WORK ORDER –
The lines from the first line of the entries through the line containing "- destruct (Nat.eqb_spec" are to be repeated exactly, with both of those lines included.

Stored items –
Lemma app_re_two a k q : segment a -> segment k -> appended q ->
  app_and_stream_re (a ++ "/"%char :: k ++ q) = Some (a, Some k).
Proof.
  intros Ha Hk Hq. pose proof (segment_no_slash a Ha ("/"%char :: k ++ q)) as Hs. destruct Ha as [Hne Hf].
  unfold app_and_stream_re. rewrite Hs, span_until_app by (try done; set_solver).
  destruct (Nat.eqb_spec (length a) 0) as [E|_]; [by destruct a|].
  destruct Hk as [Hkne Hkf]. rewrite span_until_app.
  - destruct (Nat.eqb_spec (length k) 0) as [E|_]; [by destruct k|]. by rewrite appended_end.
  - eapply Forall_impl; [exact Hkf|]. set_solver.
  - destruct Hq as [->|(? & -> & _)]; set_solver.
Qed.

Lemma trim_segment l : segment l -> trim_slashes l = l.
Proof.
  intros Hl. pose proof (segment_no_slash l Hl []) as Hs. rewrite app_nil_r in Hs.
  destruct l as [|c l]; [done|]. cbn. destruct Hl as [_ Hf]. inversion Hf; subst.
  destruct c as [[] [] [] [] [] [] [] []]; try done. set_solver.
Qed.

(** Publishers and players of one stream meet under one key. A key without
    slash or question mark is found whether the client sends it alone, after the
    application's name or with a query, on the publish and on the play side
    alike. *)
Theorem stream_key_found app key query app_name :
  segment (list_ascii_of_string app) -> segment (list_ascii_of_string key) ->
  appended (list_ascii_of_string query) ->
  let alone := (key ++ query)%string in
  let qualified := (app ++ "/" ++ key ++ query)%string in
  extract_stream_key alone app_name = key /\ extract_stream_key qualified app_name = key
  /\ play_stream_key alone = key /\ play_stream_key qualified = key.
Proof.
  intros Ha Hk Hq. cbn zeta. unfold extract_stream_key, play_stream_key, captured_key.
  rewrite !ascii_app.
  change (list_ascii_of_string "/" ++ ?x) with ("/"%char :: x).
  rewrite app_re_one, app_re_two by done. cbn.
  rewrite trim_segment by done. by rewrite string_of_list_ascii_of_string.
Qed.

(** ** Who holds a lifecycle handle *)

Section Owners.
Context {T B : Type} `{TokenLaws T} `{BroadcastChan FlvTag B}.
Implicit Types (s : Servers T B).

(** The publishers that run, among all connections. *)
Abbreviation publishers := (list (option PublishHandler)).

Inductive owner := InPending (rtsp : bool) | Connection (i : nat).

#[local] Instance owner_eq_dec : EqDecision owner.
Proof. solve_decision. Defined.

Definition pend s (rtsp : bool) : gmap string nat := if rtsp then sv_pending_rtsp s else sv_pending_rtmp s.

(** [owns s c o l key]: [o] holds the handle [l] under the stream key [key]. *)
Definition owns s (c : publishers) (o : owner) (l : nat) (key : string) : Prop :=
  match o with
  | InPending rtsp => pend s rtsp !! key = Some l
  | Connection i => exists h, c !! i = Some (Some h) /\ ph_lifecycle h = l /\ ph_stream_key h = key
  end.

Definition made_for s (l : nat) (key : string) : Prop :=
  exists h, w_lifecycles (sv_world s) !! l = Some h /\ hl_live_id h = key.

Record owned s (c : publishers) : Prop := {
  ow_unique o1 o2 l k1 k2 : owns s c o1 l k1 -> owns s c o2 l k2 -> o1 = o2;
  ow_made o l k : owns s c o l k -> made_for s l k;
}.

FINISHED TASK –
Lemma app_re_two a k q : segment a -> segment k -> appended q ->
  app_and_stream_re (a ++ "/"%char :: k ++ q) = Some (a, Some k).
Proof.
  intros Ha Hk Hq. pose proof (segment_no_slash a Ha ("/"%char :: k ++ q)) as Hs. destruct Ha as [Hne Hf].
  unfold app_and_stream_re. rewrite Hs, span_until_app by (try done; set_solver).
  destruct (Nat.eqb_spec (length a) 0) as [E|_]; [by destruct a|].
  destruct Hk as [Hkne Hkf]. rewrite span_until_app.
  - destruct (Nat.eqb_spec (length k) 0) as [E|_]; [by destruct k|]. by rewrite appended_end.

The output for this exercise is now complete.